More Than 50 Orcas Hunt and Kill Blue Whale Off Australian Coast
This is one of just a handful of times that orcas have ever been recorded killing a blue whale
Last month, a group of between 50 and 70 orcas hunted and killed a blue whale off the southern coast of Western Australia, report John Dobson and Toby Hussey for the Australian Broadcasting Corporation (ABC).
A boat full of stunned whale watchers witnessed the more-than-three-hour attack on the blue whale on March 16 in an area known at Bremer Bay Canyon, wrote marine biologist Kristy Brown in a blog post for the whale watching boat operator Naturaliste Charters.
The roughly 50-foot-long victim may have been a juvenile blue whale (Balaenoptera musculus) or an adult pygmy blue whale (Balaenoptera musculus brevicauda), since both are known to pass through the area where the attack took place and are similar in size and appearance, Brown tells Laura Geggel of Live Science via email. Whatever the species, the blue whale dwarfed its attackers. Male orcas can reach a maximum size of roughly 30 feet in length and have also been known to attack and kill gray whales, humpback whales, sea lions and even great white sharks.
This attack is one of just a handful of times that orcas or killer whales have been seen taking down a blue whale. Naturaliste Charters has recorded orcas killing a blue whale on two other occasions, Brown tells Live Science. "Both of these were in April 2019, and were two weeks apart," says Charters.
The boat wasn’t able to operate during the 2020 blue whale migration season due to Covid-19 “so we were not at sea at the time when the blue whales were migrating north from Antarctica (mid-March, April, May), therefore we do not know if the same dynamic occurred last year," Brown adds.
Cathy Finch, a writer lucky enough to be aboard the ship during the rare phenomenon, reports for Australian Geographic that during the first two hours of the encounter groups of six to eight orcas would take turns pushing, bumping and ramming their quarry in attempts to drown the krill-feeding baleen whale while also herding it into shallower water so that it’s carcass couldn’t sink too deep for the predators to feed. When each group of orcas wore themselves out bullying the big blue with breaches and tail slaps at the surface, they would tag in a fresh band of killers and wait off in the margins while they regained their strength.
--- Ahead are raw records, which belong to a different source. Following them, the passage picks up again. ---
(** * DataRedundancyRemovalSystem: the deduplicating store of [services.py]

    A shallow embedding of [src/services.py], [src/database.py] and the
    handlers of [src/main.py], together with the parts of the Python
    standard library the store relies on ([bytes.decode('utf-8')],
    [base64.b64encode], [json.loads], [json.dumps]).

    Layout: Python values and codecs, the JSON reader and writer, the
    [data_entries] table, the [DataValidator] service, the HTTP handlers,
    and then the properties.

    What the model takes for granted:
    - BLAKE3, libmagic and floating point are abstract total functions; a
      BLAKE3 digest is text the storage can hold;
    - which documents are nested too deep for the interpreter's stack is
      for the environment to say ([PyEnv]); a text with at most one
      opening bracket never is;
    - the storage is SQLite behind the [sqlite3] driver: it refuses a row
      whose hash is stored already, a text with a lone surrogate and an
      integer outside 64 bits; other failures of the storage (unreachable,
      full, a row beyond its size limit) are left out;
    - a session sees the committed rows; a query without [ORDER BY]
      yields them in the order of the access path the engine takes. *)

From Stdlib Require Import List ZArith NArith Bool Lia.
From Stdlib.Strings Require Import Ascii Byte.
From Stdlib.Strings Require String.
Import String.StringSyntax.
From Stdlib Require Import Sorted Permutation.
From Stdlib Require DecimalPos.
Import ListNotations.
Open Scope string_scope.
Open Scope list_scope.

(* ================================================================== *)
(** ** Python values *)

(** A Python [str] is a sequence of Unicode code points; a [bytes] object
    is a sequence of octets. *)
Definition str := list N.
Definition bytes := list byte.

(** Literals: the code points (resp. octets) of an ASCII Rocq string. *)
Definition lit (s : String.string) : str :=
  map N_of_ascii (String.list_ascii_of_string s).

Definition blit (s : String.string) : bytes :=
  String.list_byte_of_string s.

Definition octets (l : list N) : bytes :=
  map (fun n => match Byte.of_N n with Some b => b | None => x00 end) l.

Fixpoint str_eqb (a b : str) : bool :=
  match a, b with
  | [], [] => true
  | x :: a', y :: b' => N.eqb x y && str_eqb a' b'
  | _, _ => false
  end.

(** The code point of an ASCII character, and the ones that have no
    literal form in this file. *)
Definition ch (a : ascii) : N := N_of_ascii a.

Definition QUOTE : N := 34.
Definition BACKSLASH : N := 92.
Definition LF : N := 10.
Definition CR : N := 13.
Definition TAB : N := 9.
Definition BS : N := 8.
Definition FF : N := 12.

(** [str(int)]: the decimal digits of an integer. *)
Fixpoint uint_digits (d : Decimal.uint) : str :=
  match d with
  | Decimal.Nil => []
  | Decimal.D0 r => ch "0" :: uint_digits r
  | Decimal.D1 r => ch "1" :: uint_digits r
  | Decimal.D2 r => ch "2" :: uint_digits r
  | Decimal.D3 r => ch "3" :: uint_digits r
  | Decimal.D4 r => ch "4" :: uint_digits r
  | Decimal.D5 r => ch "5" :: uint_digits r
  | Decimal.D6 r => ch "6" :: uint_digits r
  | Decimal.D7 r => ch "7" :: uint_digits r
  | Decimal.D8 r => ch "8" :: uint_digits r
  | Decimal.D9 r => ch "9" :: uint_digits r
  end.

Definition int_repr (z : Z) : str :=
  match z with
  | Z0 => lit "0"
  | Zpos p => uint_digits (Pos.to_uint p)
  | Zneg p => lit "-" ++ uint_digits (Pos.to_uint p)
  end.

(** Lower-case hexadecimal digit of a nibble (['%x']). *)
Definition hex_digit (n : N) : N :=
  (if n <? 10 then ch "0" + n else ch "a" + (n - 10))%N.

(** A surrogate code point.  A [str] may hold one on its own (JSON text
    can spell it as an escape); no UTF-8 text does, so
    [s.encode('utf-8')] then raises [UnicodeEncodeError]. *)
Definition surrogate (c : N) : bool := ((0xD800 <=? c) && (c <=? 0xDFFF))%N.

Definition encodable (s : str) : bool :=
  forallb (fun c => negb (surrogate c)) s.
Per Australian Geographic, the orcas, which are actually the largest members of the dolphin family, finally drew blood after around three hours of battering the blue whale. Evidently, the black and white hunters began by biting and ripping at their prey’s soft, massive tongue.
At this point the commotion had attracted a bevy of marine onlookers, including seabirds, a group of long-finned pilot whales and a hammerhead shark, each hoping to snag a piece of food for themselves, according to Brown’s blog.
Per the blog post, the blue whale met its end around 3 p.m. local time after what she called a “gallant” fight. “A bubble of blood rose to the surface like a bursting red balloon,” Brown wrote.
As for the people aboard the whale watching boat, Brown wrote “some patrons were in tears, some stunned silence, some excited and intrigued."
Finch observed up to eight adult male orcas were in the area with their pods. Once the kill had been made, the groups divided up hunks of flesh and blubber from the slain blue whale to bring back to the rest of the group.
Reflecting on the incident, Brown writes that she and the others on the boat that day were “witnesses to one of the greatest natural phenomena imaginable. This was a glimpse into the life of the ocean’s apex predators.”